Last time around, I talked about the Security framework. It is a set of “beneath the hood” C-based APIs you can use from Carbon or Cocoa.

In addition, there’s the Security Interface framework, which is a Cocoa framework of standard security UI widgets.

One of the widgets in this framework is the SFAuthorizationView, which looks like so in its unauthorized and authorized states:
SFAuthorizationView, locked iconSFAuthorizationView, unlocked icon

You tell it which right you want it to use, and it manages an AuthorizationRef for that right. It’s a very useful widget, but it has a gotcha.

You add an SFAuthorizationView to a window in your nib file by doing the following:

1) Drag the SecurityInterface/SFAuthorizationView.h header to your nib.

2) Make a custom view.

3) Change that custom view’s custom class to SFAuthorizationView.

Here’s some code for a delegate class for such a window. It assumes the delegate has an SFAuthorizationView outlet called “authorizationView”:

- (void)awakeFromNib
{
   [authorizationView setString:"right.to.party"];
   [authorizationView updateStatus:self];

   [authorizationView setFlags:
      kAuthorizationFlagInteractionAllowed |
      kAuthorizationFlagExtendRights];

   [authorizationView setAutoupdate:YES];
}

The first two messages are necessary to set up the authorization view. Without a specified right, the view can’t function. Without the updateStatus: message, it won’t show the lock icon correctly.
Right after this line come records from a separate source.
(** * A collection of directories

    [std::hash<SourceDir>] and [operator==] make [SourceDir] an element
    type of [UniqueVector]. *)

Module source_dir_collection.

Import source_dir.

(** The collection after appending "//a/", "/usr/" and "//a/" again. *)
Definition dirs : UniqueVector SourceDir :=
  Append Example.SIZE_MAX operator_eq (hash Example.string_hash)
    [mkSourceDir "//a/"; mkSourceDir "/usr/"; mkSourceDir "//a/"]
    UniqueVector_new.

Lemma operator_eq_sym (a b : SourceDir) :
  operator_eq a b = true -> operator_eq b a = true.
Proof. unfold operator_eq. by rewrite String.eqb_sym. Qed.

Lemma operator_eq_trans (a b c : SourceDir) :
  operator_eq a b = true -> operator_eq b c = true -> operator_eq a c = true.
Proof.
  unfold operator_eq. intros ->%String.eqb_eq ->%String.eqb_eq.
  apply String.eqb_refl.
Qed.

Lemma hash_operator_eq (hash_string : string -> Z) (a b : SourceDir) :
  operator_eq a b = true -> hash hash_string a = hash hash_string b.
Proof. unfold operator_eq, hash, value. by intros ->%String.eqb_eq. Qed.

(** X12: a [UniqueVector<SourceDir>] is a collection of directories with
    different strings.  In every reachable state no two stored directories
    have the same value; offering a directory whose value is stored
    returns false, changes nothing, and [IndexOf] gives the position of
    that value; offering one whose value is not stored appends it, and
    before that [IndexOf] gives the sentinel. *)
Theorem SourceDir_collection (SIZE_MAX : Z) (hash_string : string -> Z)
    (moved_from : SourceDir -> SourceDir) (uv : UniqueVector SourceDir)
    (d : SourceDir) :
  0 < SIZE_MAX ->
  reachable SIZE_MAX operator_eq (hash hash_string) moved_from uv ->
  (forall (i j : nat) (a b : SourceDir),
     i <> j -> vector_ uv !! i = Some a -> vector_ uv !! j = Some b ->
     value a <> value b)
  /\ (forall (i : nat) (a : SourceDir),
        vector_ uv !! i = Some a -> value a = value d ->
        push_back SIZE_MAX operator_eq (hash hash_string) d uv = (false, uv)
        /\ IndexOf SIZE_MAX operator_eq (hash hash_string) d uv = Z.of_nat i)
  /\ ((forall (i : nat) (a : SourceDir),
         vector_ uv !! i = Some a -> value a <> value d) ->
      IndexOf SIZE_MAX operator_eq (hash hash_string) d uv = SIZE_MAX
      /\ fst (push_back SIZE_MAX operator_eq (hash hash_string) d uv) = true
      /\ vector_ (snd (push_back SIZE_MAX operator_eq (hash hash_string) d uv))
         = vector_ uv ++ [d]).
Proof.
  intros Hpos Hreach.
  pose proof (reachable_represents SIZE_MAX SourceDir operator_eq
                (hash hash_string) moved_from operator_eq_sym
                operator_eq_trans (hash_operator_eq hash_string) Hpos uv
                Hreach) as Hrep.
  split; [|split].
  - intros i j a b Hne Hi Hj Hval.
    destruct Hrep as [_ Hdis _]. specialize (Hdis i j a b Hne Hi Hj).
    unfold operator_eq, value in *. rewrite Hval, String.eqb_refl in Hdis.
    discriminate.
  - intros i a Hi Hval.
    assert (operator_eq a d = true) as Heq
      by (unfold operator_eq, value in *; rewrite Hval;
          apply String.eqb_refl).
    split.
    + apply (push_back_present SIZE_MAX SourceDir operator_eq
               (hash hash_string) operator_eq_sym operator_eq_trans
               (hash_operator_eq hash_string) d uv Hrep).
      exists i, a. by split.
    + by apply (IndexOf_present SIZE_MAX SourceDir operator_eq
                  (hash hash_string) operator_eq_sym operator_eq_trans
                  (hash_operator_eq hash_string) d uv i a Hrep).
  - intros Hnew.
    assert (absent operator_eq d uv) as Habs.
    { intros i a Hi. apply String.eqb_neq. by apply (Hnew i a). }
    split.
    + by apply (IndexOf_absent SIZE_MAX SourceDir operator_eq
                  (hash hash_string) (hash_operator_eq hash_string) Hpos).
    + by rewrite (push_back_absent SIZE_MAX SourceDir operator_eq
                    (hash hash_string) (hash_operator_eq hash_string) d uv
                    Hrep Habs).
Qed.

(** Offering "//a/" again to the collection of directories. *)
Lemma SourceDir_collection_witness :
  push_back Example.SIZE_MAX operator_eq (hash Example.string_hash)
    (mkSourceDir "//a/") dirs
  = (false, dirs)
  /\ IndexOf Example.SIZE_MAX operator_eq (hash Example.string_hash)
       (mkSourceDir "//a/") dirs
     = 0.
Proof.
  refine (proj1 (proj2
    (SourceDir_collection Example.SIZE_MAX Example.string_hash
       (fun _ => SourceDir_default) dirs (mkSourceDir "//a/") eq_refl _))
    0%nat (mkSourceDir "//a/") eq_refl eq_refl).
  apply reachable_Append; [apply reachable_new|].
  vm_compute. discriminate.
Defined.

End source_dir_collection.
(** The handler at a rejected dispatch: it returns the dispatcher's
    error. *)
Lemma HandleGenerateTask_error_rejected :
  (@HandleGenerateTask demoParser envRejected (Ok "T") w1).2 =
    Returned (Some (Errorf "worker status code: 500")) ∧
  ∃ task, GetTaskByIDGorm (db w1) "T" = Ok task ∧
          dispatchWorkerRequest (env_post envRejected) task (db w1) =
            Fail (Errorf "worker status code: 500").
Proof.
  split; [vm_compute; reflexivity|].
  destruct (proj1 (@HandleGenerateTask_error demoParser envRejected "T" w1
                     (Errorf "worker status code: 500")))
    as [(err & Hget & _)|(task & Hget & _ & Hd)].
  - vm_compute; reflexivity.
  - exfalso. vm_compute in Hget. discriminate Hget.
  - by exists task.
Defined.

(** C3 at the job id written for the storyboard task. *)
Lemma C3_result_writers_job_id :
  jobWrite ∈ issued (db w1)
    (db (@runOp demoParser (Handle envPolling (Ok "T")) w1)) ∧
  upd_result jobWrite = Some (jobResult "job-1") ∧
  ((upd_status jobWrite = Some TaskStatusProcessing ∧
    ∃ jobID, jobResult "job-1" = jobResult jobID) ∨
   upd_status jobWrite = Some TaskStatusFailed ∨
   upd_status jobWrite = Some TaskStatusSuccess).
Proof.
  assert (Hin : jobWrite ∈ issued (db w1)
            (db (@runOp demoParser (Handle envPolling (Ok "T")) w1))).
  { apply (list_elem_of_lookup_2 _ 1%nat). vm_compute. reflexivity. }
  split; [exact Hin|]. split; [reflexivity|].
  exact (@C3_result_writers demoParser (Handle envPolling (Ok "T")) w1
           jobWrite (jobResult "job-1") Hin eq_refl).
Defined.

(** C5 at the finished storyboard task, while the handler runs for the
    shot task "S1". *)
Lemma C5_terminal_status_kept_finished :
  taskRow (@HandleGenerateTask demoParser envSucceeded (Ok "T") w1).1 "T" =
    Some finishedRow ∧
  terminal (row_status finishedRow) ∧
  ¬ concerns (Handle envPolling (Ok "S1")) "T" ∧
  taskRow
    (@runOp demoParser (Handle envPolling (Ok "S1"))
       (@HandleGenerateTask demoParser envSucceeded (Ok "T") w1).1) "T" =
    Some finishedRow.
Proof.
  assert (Hrow : taskRow
            (@HandleGenerateTask demoParser envSucceeded (Ok "T") w1).1 "T" =
            Some finishedRow) by (vm_compute; reflexivity).
  assert (Hterm : terminal (row_status finishedRow)) by (left; reflexivity).
  assert (Hnot : ¬ concerns (Handle envPolling (Ok "S1")) "T").
  { intros [Heq|Hmark]; [discriminate Heq|]. apply Hmark. intros msg Hin.
    apply list_elem_of_singleton in Hin. discriminate Hin. }
  split; [exact Hrow|]. split; [exact Hterm|]. split; [exact Hnot|].
  exact (@C5_terminal_status_kept demoParser (Handle envPolling (Ok "S1")) _
           "T" finishedRow Hrow Hterm Hnot).
Defined.

(** C6 at the accepted submission of the storyboard task. *)
Lemma C6_dispatch_job_id_accepted :
  dispatchPrecheck textTask db0 = None ∧
  dispatchWorkerRequest accepted textTask db0 = Ok "job-1".
Proof.
  assert (Hpre : dispatchPrecheck textTask db0 = None) by reflexivity.
  split; [exact Hpre|].
  exact (proj1 (proj2 (C6_dispatch_job_id textTask db0 202
                         (Ok {["id" := JString "job-1"]}) Hpre))
           {["id" := JString "job-1"]} "job-1"
           (or_intror (or_intror eq_refl)) eq_refl eq_refl).
Defined.

(** C7 at a worker that reports "succeeded". *)
Lemma C7_poll_terminal_detection_succeeded :
  (0%nat ∉ cancelled w0) ∧
  pollJobResult (H := demoParser) 0%nat false
    [Select (CaseTick (Parsed (rawJob "succeeded" "" None)))] w0 =
    (w0, Some (Ok (raw_Result (rawJob "succeeded" "" None)))).
Proof.
  assert (Hlive : 0%nat ∉ cancelled w0) by apply not_elem_of_empty.
  split; [exact Hlive|].
  exact (@C7_poll_terminal_detection demoParser 0%nat
           (rawJob "succeeded" "" None) [] w0 Hlive).
Defined.

Lemma demoParser_yesterday (l : string) :
  l ∈ layouts -> time_Parse (TimeParser := demoParser) l "yesterday" = None.
Proof.
  intros _. unfold time_Parse, demoParser. case_decide as Hd; [|reflexivity].
  destruct Hd as [_ Hd]. discriminate Hd.
Qed.

(** C8 at a response whose timestamps are absent, empty and "yesterday",
    against the same response with RFC 3339 timestamps. *)
Lemma C8_timestamps_do_not_abort_demo :
  (noTimestamp (H := demoParser) None ∧
   noTimestamp (H := demoParser) (Some "") ∧
   noTimestamp (H := demoParser) (Some "yesterday")) ∧
  Task_UpdatedAt (taskOfRaw (H := demoParser) (rawJob "succeeded" "" None)) =
    zeroTime ∧
  Task_UpdatedAt
    (taskOfRaw (H := demoParser)
       (withTimestamps (rawJob "succeeded" "" None) stamp stamp stamp stamp)) =
    1714557600 ∧
  (Task_Status (taskOfRaw (H := demoParser) (rawJob "succeeded" "" None)) =
     "succeeded" ∧
   Task_Progress (taskOfRaw (H := demoParser) (rawJob "succeeded" "" None)) =
     100 ∧
   Task_Result (taskOfRaw (H := demoParser) (rawJob "succeeded" "" None)) =
     {| ResourceType := "json"; ResourceId := "sb-1";
        ResourceUrl := "http://worker/sb.json" |}) ∧
  tick (H := demoParser) (Parsed (rawJob "succeeded" "" None)) =
    Some (Ok {| ResourceType := "json"; ResourceId := "sb-1";
                ResourceUrl := "http://worker/sb.json" |}) ∧
  tick (H := demoParser) (Parsed (rawJob "succeeded" "" None)) =
    tick (H := demoParser)
      (Parsed (withTimestamps (rawJob "succeeded" "" None) stamp stamp stamp stamp)).
Proof.
  assert (Hnone : noTimestamp (H := demoParser) None) by (left; reflexivity).
  assert (Hempty : noTimestamp (H := demoParser) (Some ""))
    by (right; left; reflexivity).
  assert (Hbad : noTimestamp (H := demoParser) (Some "yesterday")).
  { right; right. exists "yesterday". split; [reflexivity|].
    exact demoParser_yesterday. }
  destruct (@C8_timestamps_do_not_abort demoParser
              (rawJob "succeeded" "" None) stamp stamp stamp stamp
              Hnone Hnone Hempty Hbad)
    as ((_ & _ & _ & Hupd) & (Hst & Hpr & Hres & _) & _ & Hdec & _ & Htick).
  split; [by repeat split|]. split; [exact Hupd|].
  split; [reflexivity|]. split; [by repeat split|].
  split; [exact Hdec|exact Htick].
Defined.
(** * geminimultilingual: the translation endpoint, its client and its forms

    A shallow embedding of
    - [src/app/api/translate/route.ts]  (the [POST] handler),
    - [src/utils/gemini.ts]             ([promptTemplate], [translateText]),
    - [src/components/ui/FullscreenTextInput.tsx]   ([handleSubmit]),
    - [src/components/ui/LanguageSelectionModal.tsx] ([toggleLanguage],
      the checkbox and button guards, the reset effect),
    - [src/app/page.tsx]                ([handleTextSubmit],
      [handleLanguagesSubmit], [handleStartOver], what is rendered),
    together with the part of the ECMAScript run time these functions
    rely on: strings of UTF-16 code units, numbers, the values that
    [JSON.parse] produces, truthiness, property access, the conversions
    behind [>], [!==] and template literals, [Array.prototype.join],
    [String.prototype.trim], [JSON.parse], [JSON.stringify] and the UTF-8
    coding of a body.

    All definitions come first; lemmas and theorems follow. *)

From Stdlib Require Import Ascii String List ZArith NArith Lia Bool.
From Stdlib Require Strings.Byte.
Import ListNotations.

Set Warnings "-register-all".
Open Scope Z_scope.

(* ================================================================== *)
(** * Part I.  The ECMAScript run time *)
(* ================================================================== *)

Module JS.

(** ** Strings

    An ECMAScript string is a finite sequence of UTF-16 code units and
    its [length] is the number of code units. *)

Definition jsstring := list N.

(** An ASCII literal of the source, as a sequence of code units. *)
Definition lit (s : string) : jsstring :=
  map N_of_ascii (list_ascii_of_string s).

(** The code unit of the double quote (U+0022). *)
Definition dquote : N := 34%N.

Fixpoint str_eqb (a b : jsstring) : bool :=
  match a, b with
  | [], [] => true
  | x :: a', y :: b' => (x =? y)%N && str_eqb a' b'
  | _, _ => false
  end.

(** [includes] of an array of strings. *)
Definition includes (l : list jsstring) (x : jsstring) : bool :=
  existsb (str_eqb x) l.

(** WhiteSpace and LineTerminator code points: what [trim] strips and
    what may surround a numeric string. *)
Definition is_white_space (c : N) : bool :=
  match c with
  | 9 | 10 | 11 | 12 | 13 | 32 | 160 | 5760
  | 8232 | 8233 | 8239 | 8287 | 12288 | 65279 => true
  | _ => (8192 <=? c) && (c <=? 8202)
  end%N.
You’ll notice that the value for the setFlags: message is the same value I used for the second AuthoriaztionCreate)() function call in my last post. It serves the same purpose here that it did there.

But it’s the last call that’s the gotcha. You send the message setAutoupdate:YES if you want the authorization view to automatically change its appearance and behavior when, for example, an authorization expires, which they normally do after 5 minutes. So far so good.

But if that is combined with the flag kAuthorizationFlagInteractionAllowed, and if a user decides to cancel out of an authorization dialog instead of typing in a valid password…the then dialog comes back. Cancel it again, it comes back again. If you don’t have the password — say, for example, you’re not an adminstrative user for the Mac in question — the only way to get the dialog-that-won’t-die to go away is to force-quit the entire application.

Not good. There are two workarounds for this gotcha:

1) Don’t use kAuthorizationFlagInteractionAllowed. This means that when an update occurs, for example an authorization times out, the user won’t be prompted to authorize again immediately. Instead, the lock icon will just go ahead and lock itself. There isn’t a “nyah nyah” sound, but there might as well be.

2) Don’t set your view to autoupdate. You might do this if you’re using a right that, say, never expires.

For anyone using or thinking of using the SFAuthorizationView widget, I hope this helps.